Il est néanmoins à craindre un développement des assignations à résidence sous surveillance électronique comme l’a permis la loi Besson du 16 juin 2011. Un rapport de l’Unicef en Belgique [302] critique pourtant l’utilisation du bracelet électronique. Ce dispositif, qui revient à « criminaliser le migrant », est assimilable à une forme de détention à domicile qui peut être déstructurante si elle s’éternise. L’Unicef préconise d’autres alternatives – comme des résidences familiales avec des systèmes de monitoring – afin de limiter le traumatisme pour les enfants d’irréguliers. « L’humanisation » des centres de rétention avec la création d’« unités familiales » comme au Mesnil-Amelot n’est en effet pas une alternative crédible. Quelles que soient les conditions d’accueil, elles seront toujours une détention qui aura toujours un impact négatif sur les enfants. Reste que, même si elle l’encadre strictement, la « directive retour » admet la détention de familles avec enfants et même celle de mineurs isolés. Dans une lettre du 20 février 2012 adressée à RESF et à l’Observatoire de l’enfermement des étrangers en réponse à une pétition, François Hollande, s’est engagé toutefois à mettre fin à la rétention des enfants (à l’exception des placements en zone d’attente) et à développer, en concertation avec l’ensemble des acteurs concernés, des solutions alternatives [303].

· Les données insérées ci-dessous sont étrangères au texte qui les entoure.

(** C2, on the code.  The scene-prompt stage against a service that answers
    in prose five times: each attempt logs the parsing warning and the next
    call follows at once, no [sleep] in between.  Against a service that
    answers with an empty array, the attempts follow each other with neither
    warning nor [sleep]. *)
Theorem parse_failure_retries_without_wait :
  let story := lit "Habia una vez un pirata." in
  let call := EvCall Gemini15Flash (ReqText (promptText story 3)) in
  trace (snd (prompts_loop env_prose story 3 world0))
  = [call; EvWarn (WParseJSON 1); call; EvWarn (WParseJSON 2); call; EvWarn (WParseJSON 3);
     call; EvWarn (WParseJSON 4); call; EvWarn (WParseJSON 5)]
  /\ trace (snd (prompts_loop env_empty_array story 3 world0))
     = [call; call; call; call; call].
Proof. split; vm_compute; reflexivity. Qed.

(** C10, on the code.  The scene-prompt stage against a service that answers
    in prose: the five attempts all fail, five remote calls are made, and the
    loop never sleeps before the stage falls back. *)
Theorem exhausted_prompt_loop_never_waits :
  let story := lit "Habia una vez un pirata." in
  let run := generarPromptsSecuenciales env_prose story 3 world0 in
  (forall k, k < 5 -> prompts_passes (remote env_prose k) = false)
  /\ fst run = Val (fallback_prompts story)
  /\ calls (snd run) = 5
  /\ sleep_log (trace (snd run)) = [].
Proof.
  repeat split; try (vm_compute; reflexivity).
Qed.

(** C3, on the code.  With one prompt requested and the service down, the
    stage returns the three prompts of the fallback. *)
Theorem fallback_ignores_requested_count :
  let story := lit "Habia una vez un pirata." in
  let run := generarPromptsSecuenciales env_down story 1 world0 in
  fst run = Val (fallback_prompts story)
  /\ length (fallback_prompts story) = 3
  /\ calls (snd run) = 5.
Proof. repeat split; vm_compute; reflexivity. Qed.

(** The prompts taken from a parsed answer are at most as many as requested. *)
Lemma parsed_prompts_bounded env story numPrompts i s w l w' :
  (1 <= numPrompts)%Z ->
  prompts_attempt env story numPrompts i s w = (Val (true, Some l), w') ->
  (Z.of_nat (length l) <= numPrompts)%Z.
Proof.
  intros Hn H.
  destruct (prompts_of_attempt (remote env (calls w))) as [l0|] eqn:E.
  - destruct (prompts_pass_step env story numPrompts i s w l0 E) as [w1 [H1 _]].
    rewrite H1 in H. inversion H; subst.
    pose proof (slice0_length l0 numPrompts ltac:(lia)). lia.
  - assert (P : prompts_passes (remote env (calls w)) = false)
      by (unfold prompts_passes; now rewrite E).
    destruct (prompts_fail_step env story numPrompts i s w P) as [w1 [H1 _]].
    rewrite H1 in H. discriminate.
Qed.

(* ===================================================================== *)
(** ** The backoff *)
(* ===================================================================== *)

Lemma number_eqb_eq a b : number_eqb a b = true -> a = b.
Proof.
  destruct a as [[n d]|], b as [[n' d']|]; simpl; try discriminate; auto.
  intros H. apply andb_true_iff in H. destruct H as [H1 H2].
  apply Z.eqb_eq in H1. apply Pos.eqb_eq in H2. now subst.
Qed.

Lemma is_draw_b_true r : is_draw_b r = true -> is_draw r.
Proof.
  unfold is_draw_b, is_draw. intros H.
  apply andb_true_iff in H. destruct H as [H H3].
  apply andb_true_iff in H. destruct H as [H1 H2].
  apply Qle_bool_iff in H1. apply negb_true_iff, Qle_bool_false in H2.
  apply number_eqb_eq in H3. auto.
Qed.

(** Every whole number of milliseconds from 0 to 999 is the jitter of some
    draw. *)
Lemma jitter_attains (j : Z) :
  (0 <= j < 1000)%Z ->
  exists r, is_draw r /\ floor64 (mul64 (Finite r) (Finite 1000)) = Finite (inject_Z j).
Proof.
  intros Hj.
  assert (A : forallb draw_for_ok (seq 0 1000) = true) by (vm_compute; reflexivity).
  rewrite forallb_forall in A.
  specialize (A (Z.to_nat j)). rewrite in_seq in A.
  specialize (A ltac:(lia)). unfold draw_for_ok in A.
  rewrite Z2Nat.id in A by lia.
  apply andb_true_iff in A. destruct A as [A1 A2].
  exists (draw_for j). split; [now apply is_draw_b_true | now apply number_eqb_eq].
Qed.

(** C4.  For every attempt index [a] in [0, 5) and every draw [r] of
    [Math.random()], a binary64 number in [0, 1), [sleep] waits [2^a]
    seconds plus a jitter: a whole number of milliseconds from 0 to 999,
    which is the floor of [1000 r] or, when the binary64 product is rounded
    up to the next integer, one more; so the wait lies in [2^a, 2^a + 1)
    seconds.  Every jitter from 0 to 999 is given by some draw. *)
Theorem sleep_wait_bounds env a w :
  a < 5 ->
  is_draw (random env (draws w)) ->
  let r := random env (draws w) in
  let base := (2 ^ Z.of_nat a * 1000)%Z in
  exists jitter : Z,
    floor64 (mul64 (Finite r) (Finite 1000)) = Finite (inject_Z jitter)
    /\ (0 <= jitter < 1000)%Z
    /\ (Qfloor (r * 1000) <= jitter <= Qfloor (r * 1000) + 1)%Z
    /\ delay_ms a r = Finite (inject_Z (base + jitter))
    /\ fst (sleep env a w) = Val tt
    /\ trace (snd (sleep env a w)) = trace w ++ [EvSleep a (base + jitter)]
    /\ (inject_Z (2 ^ Z.of_nat a) <= inject_Z (base + jitter) / 1000)%Q
    /\ (inject_Z (base + jitter) / 1000 < inject_Z (2 ^ Z.of_nat a) + 1)%Q
    /\ (forall j, (0 <= j < 1000)%Z ->
                  exists r', is_draw r'
                             /\ floor64 (mul64 (Finite r') (Finite 1000)) = Finite (inject_Z j)).
Proof.
  intros Ha D r base.
  destruct (delay_spec a r ltac:(lia) D) as [j [Hj [Hr [Hf [Hd Ht]]]]].
  assert (P : (0 < 1000)%Q) by reflexivity.
  exists j. split; [exact Hj|]. split; [lia|]. split; [exact Hf|]. split; [exact Hd|].
  split; [reflexivity|].
  split; [unfold sleep; cbn [snd trace]; fold r; rewrite Ht; reflexivity|].
  split; [|split; [|exact jitter_attains]].
  - apply Qle_shift_div_l; [exact P|].
    change 1000%Q with (inject_Z 1000). rewrite <- inject_Z_mult, <- Zle_Qle.
    unfold base. lia.
  - apply Qlt_shift_div_r; [exact P|].
    change 1%Q with (inject_Z 1). change 1000%Q with (inject_Z 1000).
    rewrite <- inject_Z_plus, <- inject_Z_mult, <- Zlt_Qlt.
    unfold base. lia.
Qed.

Lemma sleep_wait_bounds_witness :
  trace (snd (sleep env_down 3 world0)) = [EvSleep 3 8500]
  /\ (inject_Z 8 <= inject_Z 8500 / 1000)%Q
  /\ (inject_Z 8500 / 1000 < inject_Z 8 + 1)%Q.
Proof.
  assert (H3 : 3 < 5) by lia.
  assert (D : is_draw (random env_down (draws world0)))
    by (apply is_draw_b_true; vm_compute; reflexivity).
  destruct (sleep_wait_bounds env_down 3 world0 H3 D) as [j [Hj [_ [_ [_ [_ [Ht [Hl [Hu _]]]]]]]]].
  assert (E : j = 500%Z).
  { assert (F : Finite (inject_Z 500) = Finite (inject_Z j)) by (rewrite <- Hj; vm_compute; reflexivity).
    injection F as F. symmetry. exact F. }
  subst j. split; [exact Ht|]. split; [exact Hl | exact Hu].
Defined.
(** * Selection, mosaic and history core of the image editing app

    A shallow embedding of the repository's JavaScript classes
    [ImageProcessor] (mosaic engine), [HistoryManager] (undo/redo stack),
    [SelectionManager] (selection state machine) and of
    [MosaicApp.processImage], with the properties the specification
    states about them.

    Conventions of the embedding:
    - pixel coordinates, loop counters and array indices are [nat];
    - the contents of a [Uint8ClampedArray] are a [list Z]; a store clamps
      to 0..255 and is ignored out of range, as typed arrays do;
    - a loop that mutates an array threads the array contents as state;
    - a loop whose step is a run-time value ([y += blockSize]) returns
      [option]: [None] stands for a loop that never ends;
    - objects that are shared by reference (the [ImageData] snapshots of
      the history) live in an explicit store indexed by references;
    - the selection model is written over a class of number operations,
      with JavaScript's binary64 numbers as the instance the application
      runs on;
    - the content of the canvas is what [getImageData] reads, and a write
      with [putImageData] goes through the premultiplied store of the
      canvas. *)

From Stdlib Require Import ZArith QArith Qminmax Qabs Lia PrimFloat Uint63.
From stdpp Require Import gmap strings list.

Close Scope Q_scope.

(** ** Loops *)

(** [for (let i = start; i < stop; i++) body] *)
Definition for_range {St : Type} (start stop : nat)
    (body : nat → St → St) (s : St) : St :=
  foldl (λ s i, body i s) s (seq start (stop - start)).
(** The body of the loop over [dates]: the text appended to [result]. *)
Definition date_section (date_str : string) : result string :=
  '(day, month, year) <- unpack_date date_str ;;
  let start_time := year ++ "-" ++ month ++ "-" ++ day ++ "T00:00:00Z" in
  let end_time := year ++ "-" ++ month ++ "-" ++ day ++ "T23:59:59Z" in
  events_result <- events_list start_time end_time ;;
  let events := match events_result with Some items => items | None => [] end in
  let head := "Events for " ++ date_str ++ ":" ++ nl in
  match events with
  | [] =>
      Ok (head ++ "  No events found" ++ nl ++ "  Available all day" ++ nl ++ nl)
  | _ :: _ =>
      '(lines, busy_slots) <- describe_events events ;;
      avail <- availability year month day busy_slots ;;
      Ok (head ++ lines ++ avail)
  end.

Fixpoint date_sections (dates : list string) : result string :=
  match dates with
  | [] => Ok ""
  | date_str :: rest =>
      section <- date_section date_str ;;
      sections <- date_sections rest ;;
      Ok (section ++ sections)
  end.

Definition get_calendar_events (dates : list string)
    (gmail_token : Credentials.token_arg) (env_token : option string)
    (file : Credentials.token_file) : result string :=
  _ <- Credentials.get_credentials json_loads gmail_token env_token file ;;
  sections <- date_sections dates ;;
  Ok ("Calendar events:" ++ nl ++ nl ++ sections).
End WithLibraries.

End Calendar.

(** ** [gmail_tools.py]: [send_calendar_invite], [mark_as_read] and the
    four LangChain tools *)
Module Tools.
Import Py Gmail.

(** [str(n)] for a non-negative [int]. *)
Definition str_of_nat (n : nat) : string :=
  NilEmpty.string_of_uint (Nat.to_uint n).

(** The [start] / [end] object of the event to insert. *)
Record time_point : Type := TimePoint { dateTime : string; timeZone : string }.

(** The event dict of lines 487-495; [inv_attendees] holds the address of
    each [{"email": email}] entry. *)
Record invite_event : Type := InviteEvent {
  inv_summary : string;
  inv_start : time_point;
  inv_end : time_point;
  inv_attendees : list string;
  inv_organizer : string;
  inv_organizer_self : bool;
  inv_reminders_default : bool;
  inv_sendUpdates : string
}.

(** [events().insert(calendarId="primary", body=event).execute()]; the
    value is the created event's [htmlLink], when it has one. *)
Definition insert_service : Type := invite_event -> result (option string).

(** [messages().modify(userId="me", id=..., body={"removeLabelIds": ...})] *)
Definition modify_service : Type := string -> list string -> result unit.

Record invite_outcome : Type := InviteOutcome {
  inserted : list invite_event;
  invite_returned : result bool
}.

Record modify_outcome : Type := ModifyOutcome {
  modified : list (string * list string);
  modify_returned : result bool
}.

(** Lines 568-583: the summary of a non-empty list of yielded dicts;
    [i] is the number of the first one. *)
Fixpoint render_emails (i : nat) (emails : list Fetch.yielded) : string :=
  match emails with
  | [] => ""
  | Fetch.Responded _ thread_id :: rest =>
      str_of_nat i ++ ". Already responded (Thread: " ++ thread_id ++ ")"
        ++ nl ++ nl ++ render_emails (S i) rest
  | Fetch.Email r :: rest =>
      str_of_nat i ++ ". From: " ++ Fetch.from_email r ++ nl ++
      "   To: " ++ Fetch.to_email r ++ nl ++
      "   Subject: " ++ Fetch.subject r ++ nl ++
      "   Time: " ++ Fetch.send_time r ++ nl ++
      "   ID: " ++ Fetch.rec_id r ++ nl ++
      "   Thread: " ++ Fetch.rec_thread_id r ++ nl ++
      "   Content: " ++ substring 0 200 (Fetch.page_content r) ++ "..."
        ++ nl ++ nl ++ render_emails (S i) rest
  end.
(** * KickCraft: the 11v11 canvas prototype and its service worker

    A shallow embedding of the simulation core of the KickCraft component
    (projection helpers, ball physics, possession, defensive AI, keepers,
    level progression) and of the fetch handler of [docs/sw.js].

    Numbers.  JavaScript numbers are binary64 floats.  The simulation is
    embedded over exact rationals [Q]: every arithmetic expression of the
    source is kept as written, rounding is left out.  Counters and indices
    that only ever hold integers ([score], [levelIdx], [receiverIndex], ...)
    are [Z], with the source's [-1] sentinel.  Every division of the
    embedded code has a non-zero constant or an [x || d] guard as divisor.
    The three projection helpers are embedded a second time over binary64
    ([FloatProjection]) for the statements that speak about non-finite
    values.

    Library calls.  [Math.hypot], [Math.sin], [Math.cos], [Math.atan2] and
    [Math.random] are taken through the interface [MathLib]; nothing is
    assumed about them. *)

From Stdlib Require Import ZArith QArith Qminmax Qabs Lqa Lia.
From Stdlib Require Import Bool List String ListSet Floats.
From Stdlib Require Import Permutation Sorted.
Import ListNotations.

Open Scope string_scope.
Open Scope Q_scope.

(** ** JavaScript number helpers *)

(** [a < b] on numbers. *)
Definition Qltb (a b : Q) : bool := negb (Qle_bool b a).

(** [x || d] on numbers: [d] when [x] is zero (the only falsy rational). *)
Definition orElse (x d : Q) : Q := if Qeq_bool x 0 then d else x.

(** [o?.f ?? d]. *)
Definition optField {A B : Type} (o : option A) (f : A -> B) (d : B) : B :=
  match o with Some a => f a | None => d end.

(** The library functions of [Math] that have no rational counterpart, and
    the ambient random source as the sequence of its draws. *)
Class MathLib : Type := {
  hypot  : Q -> Q -> Q;
  sin    : Q -> Q;
  cos    : Q -> Q;
  atan2  : Q -> Q -> Q;
  random : nat -> Q
}.

(** ** World constants *)

Definition W : Q := 1100.
Definition H : Q := 620.
Definition GOAL_W : Q := 320.
Definition BALL_R : Q := 10.
Definition RESTITUTION : Q := 0.58.

Definition NUM_DEFENDERS : nat := 10.
Definition NUM_TEAMMATES : nat := 10.

Definition MAX_ENGAGERS : Q := 2.
Definition ENGAGE_RADIUS : Q := 180.
Definition HOLD_RADIUS : Q := 80.
Definition DEFENDER_SPEED : Q := 180.
Definition TEAMMATE_SPEED : Q := 170.
Definition CAPTURE_SPEED_MAX : Q := 260.
Definition PASS_MIN : Q := 360.
Definition PASS_MAX : Q := 780.

Definition FINESSE_SPIN : Q := 85.
Definition DRIVEN_SPEED_F : Q := 1.18.
Definition FINESSE_SPEED_F : Q := 0.82.
Definition SHOT_SPRAY : Q := 0.03.

Definition GK_REACT_MS : Q := 120.
Definition GK_PARRY_SPEED : Q := 520.
Definition GK_HOLD_SPEED : Q := 380.

Module Level.
Record t : Type := mk {
    name : string;
    maxEngagers : Q;
    defenderSpeed : Q;
    engageRadius : Q;
    holdRadius : Q;
    captureSpeedMax : Q;
    passGrace : Q
  }.
End Level.

Definition LEVELS : list Level.t :=
  [ Level.mk "Friendly"     2 200 185 88 280 700;
    Level.mk "Warmup"       2 220 195 84 300 650;
    Level.mk "League Match" 2 240 205 82 320 620;
    Level.mk "Cup Tie"      3 255 215 80 340 580;
    Level.mk "Quarterfinal" 3 270 225 78 360 540;
    Level.mk "Semifinal"    3 285 235 76 380 520;
    Level.mk "Final"        3 300 245 74 400 500 ].

(** [LEVELS.length - 1]. *)
Definition LAST_LEVEL : Z := Z.of_nat (List.length LEVELS) - 1.

Module PERS.
Definition top : Q := 24.
Definition bottom : Q := H - 24.
Definition sFar : Q := 0.55.
Definition sNear : Q := 1.0.
End PERS.

(** ** Projection helpers (world <-> pseudo-3D screen) *)

Record Point : Type := mkPoint { pt_x : Q; pt_y : Q }.
Record Projected : Type := mkProjected { pr_x : Q; pr_y : Q; pr_s : Q }.

Definition scaleAtY (y : Q) : Q :=
  let t := Qmax 0 (Qmin 1 (y / H)) in
  PERS.sFar + (PERS.sNear - PERS.sFar) * t.

Definition project (x y : Q) : Projected :=
  let s := scaleAtY y in
  let px := (x - W / 2) * s + W / 2 in
  let py := PERS.top + (PERS.bottom - PERS.top) * (y / H) in
  mkProjected px py s.

Definition unproject (px py : Q) : Point :=
  let t := (py - PERS.top) / (PERS.bottom - PERS.top) in
  let y := Qmax 0 (Qmin H (t * H)) in
  let s := scaleAtY y in
  let x := ((px - W / 2) / (orElse s 1)) + W / 2 in
  mkPoint x y.

(** The divisor of the x-recovery of [unproject], [s || 1]. *)
Definition unproject_divisor (py : Q) : Q :=
  let t := (py - PERS.top) / (PERS.bottom - PERS.top) in
  let y := Qmax 0 (Qmin H (t * H)) in
  orElse (scaleAtY y) 1.

(** The same helpers over binary64, operation for operation. *)
Module FloatProjection.
Local Open Scope float_scope.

Mais quel que soit le procédé coercitif utilisé, la finalité de la directive est claire : aboutir en tout état de cause au retour des ressortissants de pays tiers en situation irrégulière. Comme le mentionne la Cour de justice dans sa décision du 28 avril 2011, les États doivent en effet nécessairement « poursuivre leurs efforts en vue de l’exécution de la décision de retour qui continue à produire ses effets » (El Dridi, pt 58). Sauf à y renoncer en régularisant l’irrégulier à titre « charitable ou humanitaire », les États doivent donc tout mettre en œuvre pour assurer l’éloignement effectif de l’irrégulier. Ils peuvent même, en cas d’échec de l’ensemble des mesures coercitives prévues par la directive, le sanctionner d’une peine d’emprisonnement.
Punir les récalcitrants
Dans les arrêts El Dridi et Achughbabian, la Cour de justice mentionne que les États conservent toujours la possibilité de prévoir une sanction pénale – y compris une peine d’emprisonnement – pour dissuader et punir l’irrégularité du séjour. Cela est possible dans deux cas de figure. En premier lieu, pendant la procédure de retour, l’État conserve la possibilité de poursuivre et sanctionner un étranger qui aurait commis, outre le délit de séjour irrégulier, un ou plusieurs autres délits (Achughbabian, pt. 41). Dans ce cas, si la conséquence de la sanction pénale est l’éloignement de l’étranger (comme une interdiction du territoire français [ITF)), elle est soustraite au champ de la directive (art. 2 § 2 b). On sait pourtant que les autorités françaises ont tendance à mobiliser d’autres délits connexes au séjour irrégulier pour justifier des poursuites et obtenir une condamnation (refus d’embarquement, faux et usage de faux, etc.).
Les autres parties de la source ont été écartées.